## TASK DIRECTIONS
When you reach the line that contains "(* closure of the promise executor *)" in the data below, start reproducing lines exactly, and stop after the line that contains "Definition set_deferred (v".

## THE INPUT
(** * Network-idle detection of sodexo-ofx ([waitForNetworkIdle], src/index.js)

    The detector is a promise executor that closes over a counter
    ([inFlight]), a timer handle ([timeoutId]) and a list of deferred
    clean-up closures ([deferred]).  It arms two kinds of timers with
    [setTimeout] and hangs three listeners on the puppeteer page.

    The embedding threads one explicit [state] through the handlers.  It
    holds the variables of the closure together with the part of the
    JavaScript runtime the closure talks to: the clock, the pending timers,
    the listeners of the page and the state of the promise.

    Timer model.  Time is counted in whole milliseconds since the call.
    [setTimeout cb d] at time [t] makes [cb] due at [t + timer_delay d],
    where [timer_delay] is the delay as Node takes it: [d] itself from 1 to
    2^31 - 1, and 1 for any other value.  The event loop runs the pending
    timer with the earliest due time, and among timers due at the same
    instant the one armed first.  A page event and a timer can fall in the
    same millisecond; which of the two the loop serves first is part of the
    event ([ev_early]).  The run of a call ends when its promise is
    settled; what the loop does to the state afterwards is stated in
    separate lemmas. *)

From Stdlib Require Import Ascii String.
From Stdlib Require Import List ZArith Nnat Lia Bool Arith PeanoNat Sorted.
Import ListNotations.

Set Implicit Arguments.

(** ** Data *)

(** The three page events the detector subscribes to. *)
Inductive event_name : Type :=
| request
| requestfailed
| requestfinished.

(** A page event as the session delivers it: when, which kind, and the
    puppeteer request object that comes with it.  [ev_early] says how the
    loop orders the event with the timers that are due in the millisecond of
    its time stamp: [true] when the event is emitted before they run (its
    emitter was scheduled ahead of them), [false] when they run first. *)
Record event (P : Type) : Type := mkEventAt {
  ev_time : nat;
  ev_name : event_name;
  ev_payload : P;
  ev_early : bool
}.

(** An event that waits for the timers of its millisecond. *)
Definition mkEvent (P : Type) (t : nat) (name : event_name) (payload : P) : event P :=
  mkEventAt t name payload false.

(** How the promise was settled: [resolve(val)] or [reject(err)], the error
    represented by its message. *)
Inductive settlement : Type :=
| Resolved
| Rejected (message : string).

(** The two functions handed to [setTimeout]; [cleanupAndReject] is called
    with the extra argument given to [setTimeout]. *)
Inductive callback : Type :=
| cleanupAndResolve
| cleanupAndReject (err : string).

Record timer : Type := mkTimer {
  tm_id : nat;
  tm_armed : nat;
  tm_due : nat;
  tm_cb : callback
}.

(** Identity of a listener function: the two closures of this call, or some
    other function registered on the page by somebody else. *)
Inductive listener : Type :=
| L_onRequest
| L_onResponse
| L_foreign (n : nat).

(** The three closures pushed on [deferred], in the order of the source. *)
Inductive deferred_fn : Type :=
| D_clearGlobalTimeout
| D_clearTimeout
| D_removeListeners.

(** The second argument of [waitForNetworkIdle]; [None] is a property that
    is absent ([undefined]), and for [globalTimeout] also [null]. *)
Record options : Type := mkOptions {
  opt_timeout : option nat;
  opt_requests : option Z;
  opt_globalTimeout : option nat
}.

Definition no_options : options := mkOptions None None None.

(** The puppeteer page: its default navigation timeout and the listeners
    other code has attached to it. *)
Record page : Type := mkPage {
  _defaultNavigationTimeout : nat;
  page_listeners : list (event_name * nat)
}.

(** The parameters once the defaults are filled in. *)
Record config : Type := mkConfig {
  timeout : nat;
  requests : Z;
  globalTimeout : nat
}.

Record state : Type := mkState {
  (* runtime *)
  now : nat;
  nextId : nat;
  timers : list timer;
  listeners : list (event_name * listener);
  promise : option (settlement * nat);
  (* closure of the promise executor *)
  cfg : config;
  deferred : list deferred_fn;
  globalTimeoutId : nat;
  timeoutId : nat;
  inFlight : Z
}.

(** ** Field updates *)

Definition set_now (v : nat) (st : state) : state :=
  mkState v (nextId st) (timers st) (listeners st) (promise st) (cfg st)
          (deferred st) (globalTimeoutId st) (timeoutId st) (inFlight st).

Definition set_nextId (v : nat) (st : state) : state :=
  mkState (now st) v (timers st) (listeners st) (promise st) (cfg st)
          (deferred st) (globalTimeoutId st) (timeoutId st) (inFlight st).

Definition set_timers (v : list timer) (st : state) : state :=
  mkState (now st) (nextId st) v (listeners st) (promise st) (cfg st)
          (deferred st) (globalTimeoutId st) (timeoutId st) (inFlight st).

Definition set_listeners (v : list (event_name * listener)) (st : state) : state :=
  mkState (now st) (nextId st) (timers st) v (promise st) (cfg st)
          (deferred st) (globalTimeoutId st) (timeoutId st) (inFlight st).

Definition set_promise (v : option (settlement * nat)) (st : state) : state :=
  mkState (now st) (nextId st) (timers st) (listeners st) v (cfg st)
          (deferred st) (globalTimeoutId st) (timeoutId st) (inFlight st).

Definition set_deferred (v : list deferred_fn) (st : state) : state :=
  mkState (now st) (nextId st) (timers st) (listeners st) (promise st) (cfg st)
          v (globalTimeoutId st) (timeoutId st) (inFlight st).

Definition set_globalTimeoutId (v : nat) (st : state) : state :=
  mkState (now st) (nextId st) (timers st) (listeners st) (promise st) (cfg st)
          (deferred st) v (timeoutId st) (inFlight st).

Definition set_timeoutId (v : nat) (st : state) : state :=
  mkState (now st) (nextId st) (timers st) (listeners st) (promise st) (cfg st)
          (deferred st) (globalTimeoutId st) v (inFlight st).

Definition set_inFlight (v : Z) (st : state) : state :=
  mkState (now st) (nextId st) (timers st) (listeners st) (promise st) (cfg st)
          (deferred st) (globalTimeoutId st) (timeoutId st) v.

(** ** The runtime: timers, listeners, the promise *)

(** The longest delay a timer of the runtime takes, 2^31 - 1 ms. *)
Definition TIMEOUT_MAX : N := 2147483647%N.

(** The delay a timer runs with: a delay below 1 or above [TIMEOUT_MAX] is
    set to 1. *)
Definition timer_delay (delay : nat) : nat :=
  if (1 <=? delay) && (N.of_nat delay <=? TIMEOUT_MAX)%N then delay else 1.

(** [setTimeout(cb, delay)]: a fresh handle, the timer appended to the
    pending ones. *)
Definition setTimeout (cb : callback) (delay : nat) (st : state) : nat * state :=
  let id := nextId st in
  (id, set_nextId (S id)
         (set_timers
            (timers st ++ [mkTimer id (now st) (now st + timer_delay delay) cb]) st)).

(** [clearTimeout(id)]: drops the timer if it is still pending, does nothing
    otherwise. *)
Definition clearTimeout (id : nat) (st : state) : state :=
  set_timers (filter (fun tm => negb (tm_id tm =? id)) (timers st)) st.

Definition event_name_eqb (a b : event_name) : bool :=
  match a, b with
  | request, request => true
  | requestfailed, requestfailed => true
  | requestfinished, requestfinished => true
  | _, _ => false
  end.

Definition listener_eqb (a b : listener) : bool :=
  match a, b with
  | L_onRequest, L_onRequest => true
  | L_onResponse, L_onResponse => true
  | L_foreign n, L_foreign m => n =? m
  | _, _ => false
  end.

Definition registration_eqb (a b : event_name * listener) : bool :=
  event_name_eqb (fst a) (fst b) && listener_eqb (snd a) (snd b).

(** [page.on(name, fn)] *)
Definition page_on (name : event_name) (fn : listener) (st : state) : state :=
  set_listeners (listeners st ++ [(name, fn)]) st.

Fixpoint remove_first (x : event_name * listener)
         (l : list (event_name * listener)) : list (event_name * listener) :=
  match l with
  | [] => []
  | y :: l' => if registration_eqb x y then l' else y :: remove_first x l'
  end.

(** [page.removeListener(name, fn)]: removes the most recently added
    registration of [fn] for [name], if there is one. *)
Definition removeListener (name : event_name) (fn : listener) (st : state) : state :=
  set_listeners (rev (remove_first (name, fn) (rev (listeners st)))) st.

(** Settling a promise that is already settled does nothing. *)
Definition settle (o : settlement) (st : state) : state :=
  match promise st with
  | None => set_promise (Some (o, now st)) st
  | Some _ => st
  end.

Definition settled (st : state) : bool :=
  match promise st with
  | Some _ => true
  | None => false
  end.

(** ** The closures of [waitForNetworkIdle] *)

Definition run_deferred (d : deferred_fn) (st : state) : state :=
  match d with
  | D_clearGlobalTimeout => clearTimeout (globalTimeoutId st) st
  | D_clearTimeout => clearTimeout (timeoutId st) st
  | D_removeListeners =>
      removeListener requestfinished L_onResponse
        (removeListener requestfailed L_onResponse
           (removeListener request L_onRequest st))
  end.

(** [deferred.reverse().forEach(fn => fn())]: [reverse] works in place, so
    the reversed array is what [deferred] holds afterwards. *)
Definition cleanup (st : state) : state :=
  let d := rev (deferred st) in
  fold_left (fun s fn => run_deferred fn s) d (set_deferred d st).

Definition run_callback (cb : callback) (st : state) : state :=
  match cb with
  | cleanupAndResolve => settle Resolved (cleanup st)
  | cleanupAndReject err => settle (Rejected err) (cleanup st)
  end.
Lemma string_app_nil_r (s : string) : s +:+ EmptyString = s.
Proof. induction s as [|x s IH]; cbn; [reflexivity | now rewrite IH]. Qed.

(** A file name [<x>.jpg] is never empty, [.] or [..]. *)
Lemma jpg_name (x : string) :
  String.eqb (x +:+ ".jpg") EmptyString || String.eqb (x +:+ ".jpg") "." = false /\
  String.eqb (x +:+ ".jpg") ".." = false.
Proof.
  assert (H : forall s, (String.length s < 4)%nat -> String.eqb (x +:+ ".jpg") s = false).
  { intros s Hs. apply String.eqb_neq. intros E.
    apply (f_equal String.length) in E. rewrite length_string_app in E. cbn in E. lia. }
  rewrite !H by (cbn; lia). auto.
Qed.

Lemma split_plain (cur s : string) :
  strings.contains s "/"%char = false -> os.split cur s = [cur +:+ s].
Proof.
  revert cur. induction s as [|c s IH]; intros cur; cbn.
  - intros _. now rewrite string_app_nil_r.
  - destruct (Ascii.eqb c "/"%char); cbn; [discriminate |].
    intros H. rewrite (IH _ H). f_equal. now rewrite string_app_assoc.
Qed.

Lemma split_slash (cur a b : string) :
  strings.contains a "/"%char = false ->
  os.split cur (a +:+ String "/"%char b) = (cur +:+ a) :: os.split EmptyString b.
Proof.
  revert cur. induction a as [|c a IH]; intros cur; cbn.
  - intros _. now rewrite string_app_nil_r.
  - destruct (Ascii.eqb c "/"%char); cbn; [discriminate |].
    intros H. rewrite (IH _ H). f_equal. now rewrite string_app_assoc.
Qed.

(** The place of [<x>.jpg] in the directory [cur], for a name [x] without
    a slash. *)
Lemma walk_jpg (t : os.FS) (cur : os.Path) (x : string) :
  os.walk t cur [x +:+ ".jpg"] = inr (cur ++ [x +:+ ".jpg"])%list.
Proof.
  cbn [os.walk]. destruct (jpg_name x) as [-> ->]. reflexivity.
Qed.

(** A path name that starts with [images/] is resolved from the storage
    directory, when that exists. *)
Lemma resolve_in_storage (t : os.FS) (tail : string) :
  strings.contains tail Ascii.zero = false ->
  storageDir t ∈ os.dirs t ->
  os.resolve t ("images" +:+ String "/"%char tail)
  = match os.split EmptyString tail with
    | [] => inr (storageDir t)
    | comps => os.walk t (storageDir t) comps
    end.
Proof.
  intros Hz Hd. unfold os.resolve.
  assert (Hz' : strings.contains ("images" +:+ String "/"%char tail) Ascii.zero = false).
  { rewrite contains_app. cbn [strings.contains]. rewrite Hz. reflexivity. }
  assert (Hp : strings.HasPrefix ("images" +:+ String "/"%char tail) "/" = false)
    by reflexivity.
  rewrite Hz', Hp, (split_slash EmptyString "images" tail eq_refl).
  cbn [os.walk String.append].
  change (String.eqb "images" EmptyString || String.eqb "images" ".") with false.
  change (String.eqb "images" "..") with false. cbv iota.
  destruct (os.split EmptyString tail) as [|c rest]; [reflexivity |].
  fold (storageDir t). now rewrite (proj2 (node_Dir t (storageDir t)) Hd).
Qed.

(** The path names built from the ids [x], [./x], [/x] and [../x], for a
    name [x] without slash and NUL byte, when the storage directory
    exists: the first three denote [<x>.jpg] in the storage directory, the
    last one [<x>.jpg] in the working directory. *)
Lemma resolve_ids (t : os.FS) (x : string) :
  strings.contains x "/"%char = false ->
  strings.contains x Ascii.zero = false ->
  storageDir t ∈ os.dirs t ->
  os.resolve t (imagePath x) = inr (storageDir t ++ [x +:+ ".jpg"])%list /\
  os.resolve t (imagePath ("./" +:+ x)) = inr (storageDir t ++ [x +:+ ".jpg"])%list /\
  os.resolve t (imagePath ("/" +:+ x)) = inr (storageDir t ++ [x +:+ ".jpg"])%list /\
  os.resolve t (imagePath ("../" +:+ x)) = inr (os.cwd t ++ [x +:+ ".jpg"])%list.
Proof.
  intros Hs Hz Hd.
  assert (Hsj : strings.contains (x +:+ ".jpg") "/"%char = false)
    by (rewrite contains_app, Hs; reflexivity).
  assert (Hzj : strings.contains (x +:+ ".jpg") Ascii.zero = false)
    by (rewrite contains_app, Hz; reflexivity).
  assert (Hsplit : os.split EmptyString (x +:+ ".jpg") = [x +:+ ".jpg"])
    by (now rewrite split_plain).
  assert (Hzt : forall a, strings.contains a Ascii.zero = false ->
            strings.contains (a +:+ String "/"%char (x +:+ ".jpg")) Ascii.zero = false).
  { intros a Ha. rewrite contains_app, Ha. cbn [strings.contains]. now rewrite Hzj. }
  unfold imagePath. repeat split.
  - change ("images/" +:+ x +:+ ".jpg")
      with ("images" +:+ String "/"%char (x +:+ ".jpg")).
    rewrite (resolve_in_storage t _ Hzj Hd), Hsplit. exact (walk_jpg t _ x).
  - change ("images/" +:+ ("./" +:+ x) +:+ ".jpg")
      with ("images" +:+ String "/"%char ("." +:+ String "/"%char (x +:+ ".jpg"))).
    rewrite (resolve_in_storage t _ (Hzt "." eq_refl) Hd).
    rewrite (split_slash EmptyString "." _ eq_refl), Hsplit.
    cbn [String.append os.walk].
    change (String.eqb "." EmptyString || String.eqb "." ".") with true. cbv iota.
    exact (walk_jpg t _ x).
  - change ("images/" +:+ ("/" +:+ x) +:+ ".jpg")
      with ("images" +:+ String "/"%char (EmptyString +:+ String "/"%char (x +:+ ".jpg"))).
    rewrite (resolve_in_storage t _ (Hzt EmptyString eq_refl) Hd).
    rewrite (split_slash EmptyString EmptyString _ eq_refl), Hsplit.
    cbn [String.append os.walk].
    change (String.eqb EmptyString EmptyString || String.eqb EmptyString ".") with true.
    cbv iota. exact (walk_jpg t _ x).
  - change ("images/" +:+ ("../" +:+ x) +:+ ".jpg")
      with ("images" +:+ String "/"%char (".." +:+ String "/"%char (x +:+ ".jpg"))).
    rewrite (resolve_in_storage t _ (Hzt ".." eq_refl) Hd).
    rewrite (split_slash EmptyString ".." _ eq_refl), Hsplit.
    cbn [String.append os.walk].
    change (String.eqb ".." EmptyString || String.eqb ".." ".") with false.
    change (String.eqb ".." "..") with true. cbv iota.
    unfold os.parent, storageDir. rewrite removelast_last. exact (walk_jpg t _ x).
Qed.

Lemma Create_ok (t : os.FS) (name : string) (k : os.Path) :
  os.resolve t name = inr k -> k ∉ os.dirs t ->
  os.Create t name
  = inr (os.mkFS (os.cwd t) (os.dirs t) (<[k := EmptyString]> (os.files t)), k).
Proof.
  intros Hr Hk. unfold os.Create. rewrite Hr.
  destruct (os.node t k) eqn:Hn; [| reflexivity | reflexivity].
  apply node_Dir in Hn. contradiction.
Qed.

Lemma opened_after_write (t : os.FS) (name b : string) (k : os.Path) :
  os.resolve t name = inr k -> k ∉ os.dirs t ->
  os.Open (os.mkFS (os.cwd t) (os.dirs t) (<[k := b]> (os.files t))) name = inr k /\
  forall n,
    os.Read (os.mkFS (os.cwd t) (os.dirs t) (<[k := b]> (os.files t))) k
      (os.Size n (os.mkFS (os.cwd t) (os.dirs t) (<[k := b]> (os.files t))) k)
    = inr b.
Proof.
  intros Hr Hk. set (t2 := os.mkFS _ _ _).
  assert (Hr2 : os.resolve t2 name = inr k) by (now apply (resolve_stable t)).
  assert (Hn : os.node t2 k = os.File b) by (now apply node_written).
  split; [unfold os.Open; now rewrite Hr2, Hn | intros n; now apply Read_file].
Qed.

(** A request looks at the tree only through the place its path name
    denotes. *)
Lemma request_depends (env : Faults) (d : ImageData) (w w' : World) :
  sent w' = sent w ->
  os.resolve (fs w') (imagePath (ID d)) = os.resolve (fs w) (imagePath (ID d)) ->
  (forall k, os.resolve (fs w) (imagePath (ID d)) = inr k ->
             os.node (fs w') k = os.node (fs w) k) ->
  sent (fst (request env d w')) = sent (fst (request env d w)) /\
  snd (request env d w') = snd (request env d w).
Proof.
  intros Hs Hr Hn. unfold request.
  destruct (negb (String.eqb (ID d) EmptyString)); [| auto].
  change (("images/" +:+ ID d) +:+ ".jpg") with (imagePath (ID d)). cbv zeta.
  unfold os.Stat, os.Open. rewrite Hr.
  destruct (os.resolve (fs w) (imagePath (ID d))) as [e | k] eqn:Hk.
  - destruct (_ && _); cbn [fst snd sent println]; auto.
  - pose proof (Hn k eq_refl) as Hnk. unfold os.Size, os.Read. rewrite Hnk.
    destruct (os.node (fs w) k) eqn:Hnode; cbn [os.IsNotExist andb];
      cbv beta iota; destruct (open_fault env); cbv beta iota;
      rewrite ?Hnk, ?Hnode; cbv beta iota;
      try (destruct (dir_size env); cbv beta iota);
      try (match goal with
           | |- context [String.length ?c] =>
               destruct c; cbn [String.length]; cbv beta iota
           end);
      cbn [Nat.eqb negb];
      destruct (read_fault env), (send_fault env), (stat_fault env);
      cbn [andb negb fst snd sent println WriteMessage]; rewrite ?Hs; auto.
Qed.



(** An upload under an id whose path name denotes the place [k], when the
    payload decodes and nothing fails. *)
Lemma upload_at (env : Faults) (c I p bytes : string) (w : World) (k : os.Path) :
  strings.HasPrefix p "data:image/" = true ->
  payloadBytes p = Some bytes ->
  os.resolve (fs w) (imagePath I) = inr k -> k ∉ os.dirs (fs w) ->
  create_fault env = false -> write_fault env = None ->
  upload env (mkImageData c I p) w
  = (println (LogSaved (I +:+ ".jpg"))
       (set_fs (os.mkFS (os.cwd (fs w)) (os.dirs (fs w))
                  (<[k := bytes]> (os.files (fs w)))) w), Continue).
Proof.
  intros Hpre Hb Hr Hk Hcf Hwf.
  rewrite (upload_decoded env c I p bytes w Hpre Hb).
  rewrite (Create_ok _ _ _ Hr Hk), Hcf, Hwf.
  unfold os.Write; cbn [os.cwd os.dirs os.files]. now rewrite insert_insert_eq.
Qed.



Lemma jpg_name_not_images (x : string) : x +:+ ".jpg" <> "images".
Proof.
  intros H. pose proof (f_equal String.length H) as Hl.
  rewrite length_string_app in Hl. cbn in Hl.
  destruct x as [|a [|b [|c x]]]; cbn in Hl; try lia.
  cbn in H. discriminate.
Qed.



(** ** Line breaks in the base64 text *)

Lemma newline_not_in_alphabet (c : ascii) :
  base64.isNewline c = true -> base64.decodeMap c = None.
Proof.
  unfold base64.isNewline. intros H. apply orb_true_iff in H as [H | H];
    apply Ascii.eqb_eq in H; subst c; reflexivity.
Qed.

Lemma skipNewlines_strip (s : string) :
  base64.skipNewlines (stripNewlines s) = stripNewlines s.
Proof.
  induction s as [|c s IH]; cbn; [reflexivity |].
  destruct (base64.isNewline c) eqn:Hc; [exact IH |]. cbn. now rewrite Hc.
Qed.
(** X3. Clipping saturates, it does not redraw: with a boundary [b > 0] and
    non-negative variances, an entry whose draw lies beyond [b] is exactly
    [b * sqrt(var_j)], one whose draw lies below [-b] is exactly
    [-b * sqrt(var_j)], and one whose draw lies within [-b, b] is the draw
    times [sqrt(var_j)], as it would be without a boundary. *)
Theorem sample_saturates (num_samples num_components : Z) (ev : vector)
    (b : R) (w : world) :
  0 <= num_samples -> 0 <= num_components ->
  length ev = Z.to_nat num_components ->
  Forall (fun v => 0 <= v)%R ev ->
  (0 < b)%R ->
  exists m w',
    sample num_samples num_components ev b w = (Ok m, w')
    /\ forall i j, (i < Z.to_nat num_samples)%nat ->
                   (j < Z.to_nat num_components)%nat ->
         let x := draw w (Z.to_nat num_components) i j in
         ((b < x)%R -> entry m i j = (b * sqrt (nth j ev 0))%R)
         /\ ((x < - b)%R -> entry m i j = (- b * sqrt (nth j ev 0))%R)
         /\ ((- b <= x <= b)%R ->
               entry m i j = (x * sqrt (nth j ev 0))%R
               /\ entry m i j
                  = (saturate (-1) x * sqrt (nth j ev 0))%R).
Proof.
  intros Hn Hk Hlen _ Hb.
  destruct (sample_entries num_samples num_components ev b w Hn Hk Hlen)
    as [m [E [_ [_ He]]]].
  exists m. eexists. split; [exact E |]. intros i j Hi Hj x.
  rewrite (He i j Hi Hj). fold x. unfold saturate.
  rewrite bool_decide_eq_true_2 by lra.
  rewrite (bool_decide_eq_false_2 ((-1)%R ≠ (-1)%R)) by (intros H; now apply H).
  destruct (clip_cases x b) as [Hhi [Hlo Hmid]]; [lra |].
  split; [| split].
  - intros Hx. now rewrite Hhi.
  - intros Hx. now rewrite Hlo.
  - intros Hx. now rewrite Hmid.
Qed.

## RESPONSE BOX
  (* closure of the promise executor *)
  cfg : config;
  deferred : list deferred_fn;
  globalTimeoutId : nat;
  timeoutId : nat;
  inFlight : Z
}.

(** ** Field updates *)

Definition set_now (v : nat) (st : state) : state :=
  mkState v (nextId st) (timers st) (listeners st) (promise st) (cfg st)
          (deferred st) (globalTimeoutId st) (timeoutId st) (inFlight st).

Definition set_nextId (v : nat) (st : state) : state :=
  mkState (now st) v (timers st) (listeners st) (promise st) (cfg st)
          (deferred st) (globalTimeoutId st) (timeoutId st) (inFlight st).

Definition set_timers (v : list timer) (st : state) : state :=
  mkState (now st) (nextId st) v (listeners st) (promise st) (cfg st)
          (deferred st) (globalTimeoutId st) (timeoutId st) (inFlight st).

Definition set_listeners (v : list (event_name * listener)) (st : state) : state :=
  mkState (now st) (nextId st) (timers st) v (promise st) (cfg st)
          (deferred st) (globalTimeoutId st) (timeoutId st) (inFlight st).

Definition set_promise (v : option (settlement * nat)) (st : state) : state :=
  mkState (now st) (nextId st) (timers st) (listeners st) v (cfg st)
          (deferred st) (globalTimeoutId st) (timeoutId st) (inFlight st).

Definition set_deferred (v : list deferred_fn) (st : state) : state :=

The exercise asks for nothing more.